In the records that follow, show each line where the word "with" is present.
=-=-=-=-=
(** C25. Whatever is clicked and however the session changes meanwhile, the handler of a
    button of the context menu is called only for a button of the table that is visible
    for the row and that the rights of the moment and its own condition enable; a right
    click leads to one call at most; and the menu is shown for a row, with a listener
    that closes it exactly while it is shown. *)
Theorem context_menu_safe sel w l s calls :
  world_ok w -> Forall event_ok l -> menu_run l (initial_state sel w) = (s, calls) ->
  Forall allowed calls /\
  length calls + shown s <= length (List.filter is_right_click l) /\
  menu_ok s.
Proof.
  intros Hw Hl.
  assert (Hi : menu_ok (initial_state sel w)) by (by split; [|split]).
  change (length (List.filter is_right_click l)) with (shown (initial_state sel w) + length (List.filter is_right_click l)).
  revert Hi. generalize (initial_state sel w) as s0. clear Hw. revert s calls.
  induction Hl as [|e l He _ IH]; intros s calls s0 Hi E; cbn [menu_run] in E.
  - injection E as <- <-. split; [apply Forall_nil_2|]. split; [cbn; lia|done].
  - pose proof (menu_step_ok e s0 Hi He) as Hstep. destruct (menu_step e s0) as [s1 c1].
    destruct Hstep as (H1 & Ha & Hn). destruct (menu_run l s1) as [s2 rest] eqn:Er. injection E as <- <-.
    destruct (IH _ _ _ H1 Er) as (Ha' & Hn' & Hs'). split; [by apply list.Forall_app|]. split; [|done].
    rewrite length_app, length_map. cbn [List.filter]. destruct (is_right_click e); cbn [length]; lia.
Qed.

(** A right click on a row that may be selected acts on it: the menu opens for the row
    next to the pointer, the row is selected, alone when it was not selected before, and
    the table agrees with the selection. *)
Theorem right_click_selects row x y s : has_buttons = true ->
  settled getTableData isRowSelectable s.(selection) ->
  let s' := handleRightClick row x y s in
  s'.(contextMenu) = {| visible := true; left := x + 5; top := y; currentRow := Some row |} /\
  settled getTableData isRowSelectable s'.(selection) /\
  (isRowSelectable row = true -> row ∈ s'.(selection).(selectedRows)) /\
  s'.(selection).(selectedRows) =
    if isRowSelectable row && negb (isRowSelected row s.(selection)) then [row] else s.(selection).(selectedRows).
Proof.
  intros Hb Hs. cbn zeta. unfold handleRightClick, open_menu. rewrite Hb. cbn [negb contextMenu set_menu selection set_selection].
  split; [done|]. destruct (isRowSelectable row) eqn:Er; [|split; [done|]; by split].
  destruct (isRowSelected row (selection s)) eqn:Esel; cbn [andb negb].
  - split; [done|]. split; [|done]. intros _. by apply hasRow_spec.
  - set (s1 := clearSelects getTableData isRowSelectable (selection s)).
    assert (H1 : settled getTableData isRowSelectable s1)
      by (apply (event_settled _ _ _ _ Hs), (ev_clear getTableData isRowSelectable)).
    assert (E1 : selectedRows s1 = []).
    { unfold s1, clearSelects. cbn [selectedRows set_anchor].
      by destruct (sync_keeps getTableData isRowSelectable (setSelectedRows [] (selection s))) as (-> & _). }
    assert (E2 : selectedRows (selectRow getTableData isRowSelectable row (Some true) s1) = [row]).
    { unfold selectRow, isRowSelected. rewrite Er, E1. cbn [negb]. exact (proj1 (sync_keeps getTableData isRowSelectable _)). }
    rewrite E2. split; [by apply select_settles|]. split; [intros _; left|done].
Qed.
End Menu.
=-=-=-=-=
* YOUR RESPONSE *
    click leads to one call at most; and the menu is shown for a row, with a listener
  change (length (List.filter is_right_click l)) with (shown (initial_state sel w) + length (List.filter is_right_click l)).
    the table agrees with the selection. *)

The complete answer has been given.